EXERCISE DETAILS
Show only those lines of the entries where the string "Lemma" is found.

GIVEN INFORMATION
▼
(** Within one process (one [hash]) the token depends on the domain name
    only: two calls with the same domain name, on any providers in any
    state, send the decimal text of [hash domain_name]. *)
Lemma caller_reference_within_process
    (hash : string -> Z) (domain_name : string)
    (S1 S2 : Type)
    (sdk1 : Call -> S1 -> (Exception + Response) * S1)
    (sdk2 : Call -> S2 -> (Exception + Response) * S2)
    (w1 : World S1) (w2 : World S2) :
  caller_references (issued (create_route53_zone sdk1 hash domain_name) w1)
  = caller_references (issued (create_route53_zone sdk2 hash domain_name) w2)
  /\ caller_references (issued (create_route53_zone sdk1 hash domain_name) w1)
     = [Py.str_int (hash domain_name)].
Proof.
  rewrite !create_route53_zone_issued. split; reflexivity.
Qed.

(** [str] of an integer determines the integer. *)
Lemma str_int_injective (a b : Z) : Py.str_int a = Py.str_int b -> a = b.
Proof.
  unfold Py.str_int. intros H.
  assert (Hn : forall z, Z.to_int z <> Decimal.Pos Decimal.Nil
                         /\ Z.to_int z <> Decimal.Neg Decimal.Nil).
  { intros [|p|p]; simpl; split; try discriminate;
      intros E; injection E as E; exact (DecimalPos.Unsigned.to_uint_nonnil p E). }
  pose proof (NilZero.isi (Z.to_int a) (proj1 (Hn a)) (proj2 (Hn a))) as Ha.
  pose proof (NilZero.isi (Z.to_int b) (proj1 (Hn b)) (proj2 (Hn b))) as Hb.
  rewrite H, Hb in Ha. injection Ha as Ha.
  symmetry. apply DecimalZ.to_int_inj. exact Ha.
Qed.

(** C10. The [CallerReference] sent by [create_route53_zone] is not
    determined by the domain name: it is the decimal text of the
    interpreter's [hash] of the name, and Python salts the [hash] of strings
    per process.  Two runs whose hashes of the domain name differ send
    different tokens for the same domain name, whatever the provider. *)
Theorem caller_reference_differs_across_processes
    (hash1 hash2 : string -> Z) (domain_name : string)
    (S1 S2 : Type)
    (sdk1 : Call -> S1 -> (Exception + Response) * S1)
    (sdk2 : Call -> S2 -> (Exception + Response) * S2)
    (w1 : World S1) (w2 : World S2) :
  hash1 domain_name <> hash2 domain_name ->
  caller_references (issued (create_route53_zone sdk1 hash1 domain_name) w1)
  <> caller_references (issued (create_route53_zone sdk2 hash2 domain_name) w2).
Proof.
  intros Hne. rewrite !create_route53_zone_issued. cbn [caller_references flat_map app].
  intros H. injection H as H. apply Hne, str_int_injective, H.
Qed.

Lemma caller_reference_differs_across_processes_witness :
  hash_in_process_1 "example.com" <> hash_in_process_2 "example.com"
  /\ caller_references
       (issued (create_route53_zone Cloud.sdk hash_in_process_1 "example.com")
          (Cloud.start Cloud.empty []))
     = ["-3096585743249815084"]
  /\ caller_references
       (issued (create_route53_zone Cloud.sdk hash_in_process_2 "example.com")
          (Cloud.start Cloud.empty []))
     = ["-2908741081428648178"]
  /\ caller_references
       (issued (create_route53_zone Cloud.sdk hash_in_process_1 "example.com")
          (Cloud.start Cloud.empty []))
     <> caller_references
          (issued (create_route53_zone Cloud.sdk hash_in_process_2 "example.com")
             (Cloud.start Cloud.empty [])).
Proof.
  assert (H : hash_in_process_1 "example.com" <> hash_in_process_2 "example.com")
    by (vm_compute; discriminate).
  split; [exact H|]. split; [vm_compute; reflexivity|].
  split; [vm_compute; reflexivity|].
  exact (@caller_reference_differs_across_processes hash_in_process_1
           hash_in_process_2 "example.com" _ _ Cloud.sdk Cloud.sdk
           (Cloud.start Cloud.empty []) (Cloud.start Cloud.empty []) H).
Defined.

(** C1 (hosted zones). A successful [create_route53_zone] leaves the new
    zone without the ownership tag: on an empty account the run reports
    success, its only SDK call is [create_hosted_zone], which carries no
    tags, and the zone it created has an empty tag set. *)
Theorem create_route53_zone_leaves_zone_untagged :
  let run := create_route53_zone Cloud.sdk Cloud.hash "example.com"
               (Cloud.start Cloud.empty []) in
  fst run = Normal PyNone
  /\ stdout (snd run) = [Printed "Created Route53 hosted zone: example.com"]
  /\ calls (snd run) = [route53_create_hosted_zone "example.com" "11"]
  /\ map Cloud.Domain (Cloud.hosted_zones (provider (snd run))) = ["example.com"]
  /\ map (fun z => owned (Cloud.ZoneTags z))
         (Cloud.hosted_zones (provider (snd run))) = [false].
Proof. vm_compute. repeat split. Qed.

(** ** S3 *)

Section S3.

Variable S : Type.
Variable sdk : Call -> S -> (Exception + Response) * S.

(** A public request that is not confirmed: the bucket creation is the
    one call issued, whatever the provider answers to it. *)
Lemma create_bucket_declined_issued
    (bucket_name answer : string) (rest : list string) (w : World S) :
  stdin w = answer :: rest ->
  confirmation answer <> "yes" ->
  issued (create_bucket sdk bucket_name true) w = [s3_create_bucket bucket_name].
Proof.
  intros Hin Hno. apply String.eqb_neq in Hno.
  apply issued_from. unfold create_bucket. unfold_stmt.
  destruct (sdk _ (provider w)) as [[e | r] s']; cbn.
  - destruct e; reflexivity.
  - rewrite Hin. cbn. rewrite Hno. reflexivity.
Qed.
▲
ANSWER BOX
Lemma caller_reference_within_process
Lemma str_int_injective (a b : Z) : Py.str_int a = Py.str_int b -> a = b.
Lemma caller_reference_differs_across_processes_witness :
Lemma create_bucket_declined_issued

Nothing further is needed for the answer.